» **WORK INSTRUCTION**: Across all of the records below, determine the number of lines containing the string "Hinv"; reply with that number only.

Saved data entries
(* ===== verification/Revocation.v ===== *)
(** * Revoking a client

    [TunnelServer::kick] of [crates/tuyau-server/src/server.rs], next to the
    handlers of [handle_incoming].  Its documentation asks the caller to have the
    [RoutingBackend] stop admitting the client; here is what the two together
    achieve, and the window they leave: a handler whose grant was answered before
    the revocation and is installed after it. *)

From S2P Require Import Prelude Bytes Protocol Config Backend Routes Lookups Control Server.

Local Open Scope string_scope.
Local Open Scope list_scope.

Section revocation.
Context {B : Type} `{RoutingBackend B} (b : B).
Context (client : string).

(** A step in which the backend grants nothing to [client]: whoever has a grant of
    it to install had it before. *)
Definition revoked_step (w w' : World) : Prop :=
  step b w w' ∧
  ∀ c h s, handlers w' !! c = Some h → h_phase h = Granted s → cg_client_name (s_grant s) = client →
    handlers w !! c = Some h.

(** A grant of [client] that is not installed yet. *)
Definition pending_grant (w : World) : Prop :=
  ∃ c h s, handlers w !! c = Some h ∧ h_phase h = Granted s ∧ cg_client_name (s_grant s) = client.

(** No host is the client's. *)
Definition unrouted (t : RoutingTable) : Prop :=
  ∀ host e, inner t !! host = Some e → hr_client_name e ≠ client.

Definition revoked (w : World) : Prop := unrouted (routes w) ∧ ¬ pending_grant w.

(** ** Lemmas *)

Lemma unrouted_shrinks t t' : shrinks t t' → unrouted t → unrouted t'.
Proof. intros Hs Hu host e' (e & He & -> & _)%Hs. by eapply Hu. Qed.

Lemma kick_unrouted t : unrouted (kick client t).1.
Proof. intros host e. rewrite kick_inner. by intros [_ ?]%map_lookup_filter_Some. Qed.

Lemma install_unrouted hosts name balance conn t :
  name ≠ client → unrouted t → unrouted (install hosts name balance conn t).1.
Proof.
  intros Hne Hu. rewrite install_eq.
  pose proof (install_loop name balance conn hosts (inner t)) as Hl.
  destruct (foldl _ _ _) as [m' d']. destruct Hl as (Hout & Hin & _). intros host e He. simpl in He.
  destruct (decide (host ∈ hosts.*1)) as [Hd|Hd].
  - destruct (Hin host Hd) as (m & _ & He'). rewrite He' in He. by simplify_eq.
  - rewrite Hout in He by done. by eapply Hu.
Qed.

Lemma handle_unrouted c ev w w' :
  handle c ev w = Some w' → ¬ pending_grant w → unrouted (routes w) → unrouted (routes w').
Proof.
  intros Hs Hp Hu. unfold handle in Hs.
  destruct (handlers w !! c) as [[peer ph]|] eqn:Hh; [|done]. cbn [mbind option_bind h_peer h_phase] in Hs.
  destruct ph, ev; try done; repeat (case_match; try done); simplify_eq/=; try exact Hu;
    try (eapply unrouted_shrinks; [apply remove_conn_shrinks|exact Hu]).
  match goal with E : install _ _ _ _ _ = _ |- _ => rename E into Hi end.
  eapply (f_equal (unrouted ∘ fst)) in Hi. simpl in Hi. rewrite <- Hi.
  apply install_unrouted; [|exact Hu]. intros Hc. apply Hp. by eexists c, _, s.
Qed.

Lemma step_unrouted w w' : step b w w' → ¬ pending_grant w → unrouted (routes w) → unrouted (routes w').
Proof.
  destruct 1 as [c peer w Hfresh|c ev w w' Hok Hh|c w|w|name w|c w Hc|full w|host ph w]; intros Hp Hu;
    try exact Hu.
  - by eapply handle_unrouted.
  - unfold server_kick. pose proof (kick_shrinks name (routes w)) as Hs.
    destruct (kick name (routes w)) as [t conns]. by eapply unrouted_shrinks.
  - destruct (world_access_routes host ph w) as (-> & _).
    eapply unrouted_shrinks; [apply access_shrinks|done].
Qed.

Lemma revoked_step_revoked w w' : revoked_step w w' → revoked w → revoked w'.
Proof.
  intros [Hs Hno] [Hu Hp]. split; [by eapply step_unrouted|].
  intros (c & h & s & Hh & Hg & Hc). apply Hp. exists c, h, s. split_and!; [by eapply Hno|done..].
Qed.

Lemma revoked_steps w w' : rtc revoked_step w w' → rtc (step b) w w' ∧ (revoked w → revoked w').
Proof.
  induction 1 as [|w1 w2 w3 Hs _ [IHr IH]]; [split; [apply rtc_refl|done]|]. split.
  - eapply rtc_l; [apply Hs|done].
  - intros Hw. apply IH. by eapply revoked_step_revoked.
Qed.

Lemma server_kick_revoked w : ¬ pending_grant w → revoked (server_kick client w).
Proof.
  intros Hp. unfold server_kick. pose proof (kick_unrouted (routes w)) as Hu.
  destruct (kick client (routes w)) as [t conns]. split; [exact Hu|].
  intros (c & h & s & Hh & ?). apply Hp. by exists c, h, s.
Qed.

(** No lookup under way finds the client any more. *)
Lemma access_unrouted w :
  unrouted (routes w) →
  ∀ host ph r, returned ph = false → (world_access host ph w).1 = Returned (PSome (Tunnel r)) → re_client_name r ≠ client.
Proof.
  intros Hu host ph r Hret. unfold world_access. destruct ph as [| | |[|k]|]; cbn [lookup_step]; try done;
    try (repeat case_match; intros; simplify_eq; done).
  destruct (inner (routes w) !! host) as [e|] eqn:He; [|done]. destruct (hr_conns e !! _) as [conn|]; [|done].
  destruct (is_closed w conn); [done|]. intros [= <-]. by apply (Hu host e).
Qed.

(** ** Revocation *)

(** C6: a revoked client is out.  Once [kick] has run and the backend grants it
    nothing more, and unless a grant of it was answered but not yet installed at
    that moment, then whatever the server does next: no host is routed to the
    client, no lookup, also one that was under way, yields one of its tunnels, and
    every tunnel of it whose grant names at least one host is closed or about to be
    (a tunnel granted no host is not in the table, and [kick] does not see it). *)
Theorem kick_revokes cfg w w' :
  reachable_world b cfg w → ¬ pending_grant w → rtc revoked_step (server_kick client w) w' →
  unrouted (routes w') ∧
  (∀ host r, (world_lookup host w').1 = PSome (Tunnel r) → re_client_name r ≠ client) ∧
  (∀ host ph r, returned ph = false → (world_access host ph w').1 = Returned (PSome (Tunnel r)) →
     re_client_name r ≠ client) ∧
  (∀ c h s host, handlers w' !! c = Some h → holding (h_phase h) = Some s →
     cg_client_name (s_grant s) = client → host ∈ (cg_hostnames (s_grant s)).*1 → closing w' c).
Proof.
  intros Hr Hp Hs. apply revoked_steps in Hs as [Hrt Hrev].
  destruct (Hrev (server_kick_revoked w Hp)) as [Hu _]. clear Hrev.
  assert (reachable_world b cfg w') as Hr'.
  { unfold reachable_world in *. etrans; [exact Hr|]. eapply rtc_l; [apply Kick|exact Hrt]. }
  pose proof (inv_reachable b cfg w' Hr') as Hinv. split_and!; [done| |by apply access_unrouted|].
  - intros host r. unfold world_lookup.
    pose proof (lookup_tunnel (conn_owner (handlers w')) (is_closed w') host
      (routes w') r (wi_table _ _ _ _ Hinv)) as Ht.
    destruct (lookup _ _ _) as [res t]. simpl in *. intros (_ & e & He & -> & _)%Ht. by eapply Hu.
  - intros c h s host Hh Hs' Hc Hhost.
    destruct (open_routed_reachable b cfg w' Hr' c h s host Hh Hs' Hhost) as [(e & He & Hin)|]; [|done].
    destruct (Hu host e He). destruct (wi_table _ _ _ _ Hinv host e He) as (_ & _ & Hown & _).
    rewrite <- (Hown c Hin), <- Hc. unfold conn_owner. rewrite Hh. simpl.
    by destruct (h_phase h); simplify_eq/=.
Qed.
End revocation.

(** ** Witnesses *)

(** Alice's tunnel is served when she is revoked. *)
Definition demo_kicked : World := server_kick "alice" (demo_world 7).

Lemma demo_no_pending : ¬ pending_grant "alice" (demo_world 7).
Proof.
  intros (c & h & s & Hh & Hg & _).
  assert (handlers (demo_world 7) = {[1 := demo_handler]}) as Heq by (vm_compute; reflexivity).
  rewrite Heq in Hh. apply lookup_singleton_Some in Hh as [_ <-]. done.
Qed.

Lemma kick_revokes_witness : closing demo_kicked 1 ∧ unrouted "alice" (routes demo_kicked).
Proof.
  destruct (kick_revokes demo_backend "alice" demo_config (demo_world 7) demo_kicked demo_reachable
    demo_no_pending (rtc_refl _ _)) as (Hu & _ & _ & Hc).
  split; [|exact Hu].
  apply (Hc 1 demo_handler demo_session "a.example.com"); [|reflexivity|reflexivity|left].
  vm_compute. reflexivity.
Defined.

(** A grant answered just before the revocation survives it: the backend no longer
    admits alice, [kick] finds nothing to close (it returns 0), and her handler goes
    on to install the routes, welcome her and serve. *)
Example kick_misses_granted :
  let kicked := server_kick "alice" (demo_world 3) in
  let later := foldl (λ w ev, default w (handle 1 ev w)) kicked [Tick; Tick; Sent; Tick] in
  (kick "alice" (routes (demo_world 3))).2 = [] ∧
  handlers later !! 1 = Some demo_handler ∧
  inner (routes later) !! "a.example.com" = Some demo_route ∧
  (world_lookup "a.example.com" later).1 =
    PSome (Tunnel {| re_client_name := "alice"; re_tls_mode := Terminated; re_conn := 1 |}).
Proof. vm_compute. split_and!; reflexivity. Qed.

(** A client without hosts is admitted, and its tunnel is not in the table: [kick]
    closes nothing, and the tunnel is served as before, registered. *)
Definition hostless_config : ServerConfig := {|
  listen_addr := "0.0.0.0:7835"; public_listen_addr := Some "0.0.0.0:443"; tunnel_cert_dir := None;
  clients := [{| ce_name := "carol"; ce_token := replicate 32 x09; ce_balance := LastWriteWins |}];
  hostnames := []; acme := None; tls_cert_file := None; tls_key_file := None; upstreams := [];
  max_public_connections := None; error_502_file := None; client_ca_file := None
|}.

Definition hostless_grant : ClientGrant :=
  {| cg_client_name := "carol"; cg_hostnames := []; cg_balance := LastWriteWins |}.

Example kick_misses_hostless :
  let served := foldl (λ w ev, default w (handle 1 ev w))
    (spawn 1 "10.0.0.9:4433" (start_world hostless_config))
    [StreamOpened; HelloFrame (replicate 32 x09);
     AdmitAnswer (StaticBackend_admit (StaticBackend_new hostless_config) (replicate 32 x09));
     Tick; Tick; Sent; Tick] in
  let kicked_world := server_kick "carol" served in
  validate hostless_config = Ok () ∧
  (kick "carol" (routes served)).2 = [] ∧
  h_phase <$> handlers kicked_world !! 1
    = Some (Serving {| s_token := replicate 32 x09; s_grant := hostless_grant |}) ∧
  is_Some (ctl_tunnels (control kicked_world) !! 1) ∧
  elements (closed kicked_world) = [] ∧ elements (kicked kicked_world) = [].
Proof. vm_compute. split_and!; try reflexivity. by eexists. Qed.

» **FINAL ANSWER**: 3